Which Drugs Drove the Most Revenue for Pharma Giants in 2025?

The blockbuster drug era is not only alive—it’s accelerating. In FY2025, the world’s largest pharmaceutical companies reported revenues ranging from $41 billion to over $65 billion, powered by a concentrated set of high-performing therapies. These top-selling medicines are not just commercial successes; they are reshaping treatment paradigms across oncology, immunology, and metabolic diseases.

A closer look at the top three drugs from each pharma giant reveals clear trends in where the industry is heading—and which therapeutic areas continue to dominate global healthcare spending.


The Rise of the $60B+ Pharma Club

One of the most striking developments in 2025 is the expansion of the $60B+ revenue club. Four companies—Eli Lilly, Pfizer, AbbVie, and Johnson & Johnson—have crossed this milestone, signaling both scale and strong product portfolios.

Eli Lilly leads the pack at $65.2 billion, largely fueled by its diabetes and obesity franchise. Pfizer and AbbVie follow closely, each benefiting from diversified portfolios spanning vaccines, immunology, and specialty therapeutics. Johnson & Johnson continues to leverage its strong presence in immunology and oncology.

This clustering at the top suggests that scale is increasingly tied to a handful of blockbuster drugs capable of generating multi-billion-dollar annual revenues.


GLP-1 Agonists: The Market Game-Changer

If there is one therapeutic class that defined 2025, it is GLP-1 receptor agonists. Originally developed for diabetes, these drugs have exploded in demand due to their effectiveness in weight management.

Novo Nordisk’s Ozempic, Wegovy, and Rybelsus continue to dominate the metabolic space, while Eli Lilly’s Mounjaro and Zepbound are rapidly gaining ground. These therapies are not just revenue drivers—they are transforming how obesity is treated globally, shifting it from a lifestyle issue to a medically managed condition.

The competitive landscape is heating up. Companies like Pfizer and AbbVie are actively investing in this space, signaling that the GLP-1 boom is far from peaking. The real question is how pricing, supply constraints, and next-generation formulations will shape the market in 2026 and beyond.


Oncology Remains the Industry Backbone

Despite the buzz around metabolic drugs, oncology continues to be the financial backbone of the pharmaceutical industry.

Merck’s Keytruda remains one of the most successful drugs in history, anchoring the company’s $58.1 billion revenue. Its broad range of indications across cancers ensures continued dominance. Similarly, AstraZeneca’s Tagrisso and Imfinzi highlight the company’s strength in targeted therapies and immuno-oncology.

Bristol Myers Squibb also maintains a strong oncology presence with Opdivo, complemented by Eliquis in cardiovascular care. Roche, long a leader in oncology, continues to benefit from drugs like Ocrevus and Hemlibra, although its portfolio is increasingly diversified.

The continued success of oncology drugs underscores the high unmet need in cancer treatment—and the willingness of healthcare systems to invest heavily in innovative therapies.


Immunology’s Resilience in a Post-Humira World

Immunology remains another cornerstone of pharma revenues, particularly for AbbVie. Following the loss of exclusivity for Humira, many questioned how the company would sustain its dominance. The answer lies in Skyrizi and Rinvoq, which have successfully offset biosimilar erosion and reestablished AbbVie’s leadership in the space.

Johnson & Johnson’s Stelara and Tremfya, along with Novartis’ Cosentyx, further demonstrate the strength of immunology portfolios across the industry. These drugs address chronic conditions like psoriasis, Crohn’s disease, and arthritis—areas with long-term treatment cycles and stable demand.

This resilience highlights a key industry strategy: lifecycle management and next-generation therapies can effectively cushion the impact of patent expirations.
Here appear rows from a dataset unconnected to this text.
(** The turns of a run: what each one told and came to. *)
Fixpoint runner_run (floor : Z) (turns : list Turn) (s : Runner) : option (list (list RunnerSays * Next) * Runner) :=
  match turns with
  | [] => Some ([], s)
  | tn :: turns =>
      '(says, next, s) ← runner_turn floor tn s;
      match next with
      | Ended => Some ([(says, next)], s)
      | Redial _ => '(rest, s) ← runner_run floor turns s; Some ((says, next) :: rest, s)
      end
  end.

Definition Runner_new (seed : Z) (label : str) (t : Instant) : Runner := MkRunner (Backoff_new seed) 0 None (MkStatus (runtime_new t) label BufferedStatus_default).

(** ** What the policy asks for *)

Definition status_of (event : ConnectionEvent) : DriverConnectionStatus :=
  match event_failure event None None with Some (status, _, _, _) => status | None => StConnected end.

Definition refusal_of (o : SessionOutcome) : option Refusal :=
  match o with SoRegistrationRejected rejection => Some (RfRegistration rejection) | SoConfigurationRejected refusal => Some (RfConfiguration refusal) | _ => None end.
(** A drop: why, in the upstream's words or not, and the least wait. *)
Definition drop_of (o : SessionOutcome) : option (NetworkFailure * option str * Z) :=
  match o with
  | SoDropped failure => Some (failure, None, 0)
  | SoDroppedFor failure at_least => Some (failure, None, at_least)
  | SoClosedByUpstream closed => Some (FConnectionLost, Some closed, 0)
  | _ => None
  end.
Definition ends_connected (tn : Turn) : bool := match last (tn_emitted tn) with Some (_, CeConnected) => true | _ => false end.
Definition held (tn : Turn) : bool := session_held (ends_connected tn) (tn_elapsed tn).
Vaccines and Specialty Therapies Hold Their Ground

While not as headline-grabbing as GLP-1s or oncology drugs, vaccines and specialty therapies continue to contribute significantly to revenues.

Merck’s Gardasil 9 remains a global leader in HPV prevention, while Pfizer’s Prevnar 20 strengthens its vaccine portfolio. GSK’s Shingrix continues to perform strongly in the shingles vaccine market.

These products provide steady, recurring revenue streams and play a crucial role in balancing more volatile therapeutic areas.


Final Thoughts

The 2025 pharma landscape is defined by a mix of innovation and consolidation. A small number of blockbuster drugs are driving a disproportionate share of revenues, while therapeutic focus areas—GLP-1, oncology, and immunology—continue to dominate.

What stands out most is the industry’s ability to evolve. Whether it’s replacing aging blockbusters, capitalizing on new scientific breakthroughs, or expanding into adjacent therapeutic areas, pharma giants are proving that the blockbuster model is far from obsolete.

As competition intensifies and new entrants emerge, 2026 will be a critical year to watch—especially in the rapidly evolving obesity and metabolic treatment space.